Do some of the Earth-sized planets around a dwarf star called TRAPPIST-1, just 40 light-years away, have liquid water? Newly reported findings from the Hubble Space Telescope give astrobiologists continued cause for hope.
The seven TRAPPIST-1 planets created a sensation in February because they’re the biggest assemblage of Earth-scale worlds known to exist in a single planetary system. What’s more, three of the planets – known by the letters e, f and g – are in an orbital region where scientists say water could exist in liquid form.
That’s thought to be a key condition for life as we know it, which is why the region is known as TRAPPIST-1’s “habitable zone.”
But is the water really there? To get at that question, astronomers used Hubble to study the amount of ultraviolet radiation received by the planets, and what that might be doing to their atmospheres.
“Ultraviolet radiation is an important factor in the atmospheric evolution of planets,” Vincent Bourrier, an astronomer from the Observatoire de l’Université de Genève in Switzerland, explained today in a news release. “As in our own atmosphere, where ultraviolet sunlight breaks molecules apart, ultraviolet starlight can break water vapor in the atmospheres of exoplanets into hydrogen and oxygen.”
After the UV radiation breaks apart the H2O, some of those hydrogen and oxygen molecules should be cooked out of the atmosphere by higher-energy UV light and X-rays.
Bourrier and his colleagues analyzed data from Hubble’s Space Telescope Imaging Spectrograph, looking for signs of hydrogen surrounding the TRAPPIST-1 worlds. The results on that front were inconclusive, but they were able to measure changes in the strength of the star’s UV radiation.

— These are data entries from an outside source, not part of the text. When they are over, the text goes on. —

Lemma assocSet_keys name (v' : Schema) entries :
  In name (map fst entries) ->
  map fst (assocSet String.eqb name v' entries) = map fst entries.
Proof.
  induction entries as [|[k0 w] rest IH]; simpl; [intros []|].
  destruct (String.eqb k0 name) eqn:E; [reflexivity|].
  intros [H|H]; [apply String.eqb_neq in E; congruence|].
  simpl. f_equal. apply IH, H.
Qed.

Lemma assocSet_value name (v' : Schema) entries v :
  NoDup (map fst entries) ->
  In (name, v) (assocSet String.eqb name v' entries) -> v = v'.
Proof.
  induction entries as [|[k0 w] rest IH]; simpl; intros Hnd.
  - intros [E|[]]. congruence.
  - apply list.NoDup_cons in Hnd as [Hnin Hnd']. rewrite list_elem_of_In in Hnin.
    destruct (String.eqb k0 name) eqn:E.
    + apply String.eqb_eq in E. subst k0.
      intros [E'|H]; [congruence|]. exfalso. apply Hnin.
      apply in_map_iff. exists (name, v). auto.
    + apply String.eqb_neq in E.
      intros [E'|H]; [congruence|]. apply IH; assumption.
Qed.

Lemma assoc_In name (entries : list (string * Schema)) v :
  assoc name entries = Some v -> In (name, v) entries.
Proof.
  induction entries as [|[k0 w] rest IH]; simpl; [discriminate|].
  destruct (String.eqb k0 name) eqn:E.
  - apply String.eqb_eq in E. subst. intros H. injection H as ->. left; reflexivity.
  - intros H. right. apply IH, H.
Qed.

Lemma In_assoc name (entries : list (string * Schema)) :
  In name (map fst entries) -> exists v, assoc name entries = Some v.
Proof.
  induction entries as [|[k0 w] rest IH]; simpl; [intros []|].
  destruct (String.eqb k0 name) eqn:E; [eauto|].
  intros [H|H]; [apply String.eqb_neq in E; congruence|]. apply IH, H.
Qed.

Section StoreMap.
Variable h : heap.
Variables (m : loc) (entries : list (string * Schema)) (name : string) (v' : Schema).
Hypothesis Hc : closed h.
Hypothesis Hm : h !! m = Some (CProperties entries).
Hypothesis Hw' : within h v'.
Hypothesis Hi' : inlined h v'.

Lemma store_map_other l c :
  (<[m := CProperties (assocSet String.eqb name v' entries)]> h) !! l = Some c ->
  (forall e, c <> CProperties e) -> h !! l = Some c.
Proof.
  intros Hl Hn. destruct (Nat.eq_dec l m) as [->|Hne].
  - rewrite list_lookup_insert_eq in Hl by (eapply lookup_lt_Some; eauto).
    injection Hl as <-. destruct (Hn _ eq_refl).
  - rewrite list_lookup_insert_ne in Hl by auto. exact Hl.
Qed.

Lemma visited_store_map s n :
  visited (<[m := CProperties (assocSet String.eqb name v' entries)]> h) s n ->
  within h s -> inlined h s -> within h n /\ notRef h n.
Proof.
  intros Hv. induction Hv as [s|s c n Hch Hv IH]; intros Hw Hi.
  - split; [exact Hw|apply inlined_root, Hi].
  - assert (Hold : child h s c \/ c = v').
    { destruct Hch as [m0 e0 k v Hp Hm0 Hin|a q v Hp Ha Hq|a q v Hp Ha Hq].
      - destruct (Nat.eq_dec m0 m) as [->|Hne].
        + rewrite list_lookup_insert_eq in Hm0 by (eapply lookup_lt_Some; eauto).
          injection Hm0 as <-. apply In_assocSet in Hin as [Hin| ->]; [|right; reflexivity].
          left. eapply child_property; eauto.
        + rewrite list_lookup_insert_ne in Hm0 by auto.
          left. eapply child_property; eauto.
      - left. apply (child_additional h s a q v Hp);
          apply store_map_other; try assumption; intros; discriminate.
      - left. apply (child_items h s a q v Hp);
          apply store_map_other; try assumption; intros; discriminate. }
    destruct Hold as [Hold| ->].
    + apply IH; [eapply child_within; eauto|eapply inlined_child; eauto].
    + apply IH; assumption.
Qed.

Lemma notRef_store_map s :
  within h s ->
  (notRef (<[m := CProperties (assocSet String.eqb name v' entries)]> h) s <-> notRef h s).
Proof.
  intros Hw.
  apply (notRef_insert h m (CProperties entries)); auto; discriminate.
Qed.

Lemma inlined_store_map s :
  within h s -> inlined h s ->
  inlined (<[m := CProperties (assocSet String.eqb name v' entries)]> h) s.
Proof.
  intros Hw Hi n Hn. destruct (visited_store_map s n Hn Hw Hi) as [Hwn Hnn].
  apply notRef_store_map; assumption.
Qed.

Lemma wf_store_map :
  maps_wf h -> In name (map fst entries) ->
  wf (<[m := CProperties (assocSet String.eqb name v' entries)]> h).
Proof.
  intros Hmw Hin. pose proof (lookup_lt_Some _ _ _ Hm) as Hlt. split.
  - intros a c Ha. rewrite length_insert.
    destruct (Nat.eq_dec a m) as [->|Hne].
    + rewrite list_lookup_insert_eq in Ha by exact Hlt. injection Ha as <-.
      simpl. apply Forall_forall. intros x Hx. apply in_flat_map in Hx as [[k c] [Hkc Hx]].
      simpl in Hx. apply In_assocSet in Hkc as [Hkc| ->].
      * specialize (Hc _ _ Hm). simpl in Hc. rewrite Forall_forall in Hc. apply Hc.
        apply in_flat_map. exists (k, c). auto.
      * unfold within in Hw'. rewrite Forall_forall in Hw'. apply Hw', Hx.
    + rewrite list_lookup_insert_ne in Ha by auto. eapply Hc; eauto.
  - intros a e Ha. destruct (Nat.eq_dec a m) as [->|Hne].
    + rewrite list_lookup_insert_eq in Ha by exact Hlt. injection Ha as <-.
      rewrite assocSet_keys by exact Hin. eapply Hmw; eauto.
    + rewrite list_lookup_insert_ne in Ha by auto. eapply Hmw; eauto.
Qed.

Lemma ev_store_map X :
  In name (map fst entries) ->
  ev X h (<[m := CProperties (assocSet String.eqb name v' entries)]> h).
Proof.
  intros Hin. pose proof (lookup_lt_Some _ _ _ Hm) as Hlt. split.
  - rewrite length_insert. lia.
  - intros a c Ha. destruct (Nat.eq_dec a m) as [->|Hne].
    + rewrite list_lookup_insert_eq by exact Hlt. eexists. split; [reflexivity|].
      assert (c = CProperties entries) by congruence. subst. exact I.
    + rewrite list_lookup_insert_ne by auto. exists c. split; [exact Ha|apply same_kind_refl].
  - intros a s s' Ha _ Ha'. left. apply store_map_other in Ha'; [congruence|discriminate].
  - intros a e e' Ha Ha'. destruct (Nat.eq_dec a m) as [->|Hne].
    + rewrite list_lookup_insert_eq in Ha' by exact Hlt. injection Ha' as <-.
      assert (e = entries) by congruence. subst e.
      split; [apply assocSet_keys, Hin|].
      intros k c Hkc. apply In_assocSet in Hkc as [Hkc| ->]; [left; exact Hkc|].
      right. apply inlined_store_map; assumption.
    + rewrite list_lookup_insert_ne in Ha' by auto.
      assert (e' = e) by congruence. subst. split; [reflexivity|auto].
  - intros a q Ha Hq. apply lookup_lt_Some in Hq.
    rewrite length_insert in Hq. lia.
Qed.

The researchers factored those readings into a computer model that suggested a large amount of water vapor should have been broken down over the past 8 billion years.
‘Hopes are still high’
In a paper published by The Astronomical Journal, the researchers say the innermost planets could have lost 20 times as much water as there is in Earth’s oceans. The farther-out planets should have lost far less water – about than three oceans’ worth each.
Those planets – such as e, f and g – might still retain water on their surfaces and in their interiors.
“In terms of habitability, this is a positive step forward to say that hopes are still high,” MIT planetary scientist Julien de Wit, a co-author of the study, said in a news release. “This concludes that a few of these outer planets could have been able to hold onto some water, if they accumulated enough during their formation. But we need to gather more information and actually see a hint of water, which we haven’t found yet.”
The team is planning another Hubble observing run to look for clouds of hydrogen that should pass over the TRAPPIST-1 star as the planets make their transits.
For life, let there be ultraviolet light
Coincidentally, a different study published in The Astrophysical Journal suggests that ultraviolet radiation may have played a critical role in the emergence of life on Earth by powering the chemical reactions that created ribonucleic acid, or RNA.
That implies that a certain level of UV light, not too much and not too little, might be needed to kick-start life in other planetary systems as well.
“It would be like having a pile of wood and kindling and wanting to light a fire, but not having a match,” lead author Sukrit Ranjan, an astronomer at the Harvard-Smithsonian Center for Astrophysics, said in a news release. “Our research shows that the right amount of UV light might be one of the matches that gets life as we know it to ignite.”
In addition to Bourrier and de Wit, the authors of “Temporal Evolution of the High-Energy Irradiation and Water Content of TRAPPIST-1 Exoplanets” include E. Bolmont, V. Stamenkovic, P. J. Wheatley, A. J. Burgasser, L. Delrez, B.-O. Demory, D. Ehrenreich, M. Gillon, E. Jehin, J. Leconte, S. M. Lederer, N. Lewis, A.H.M.J. Triaud and V. van Grootel.
In addition to Ranjan, the authors of “The Surface UV Environment on Planets Orbiting M-Dwarfs: Implications for Prebiotic Chemistry and Need for Experimental Follow-up” include Robin Wordsworth and Dimitar Sasselov.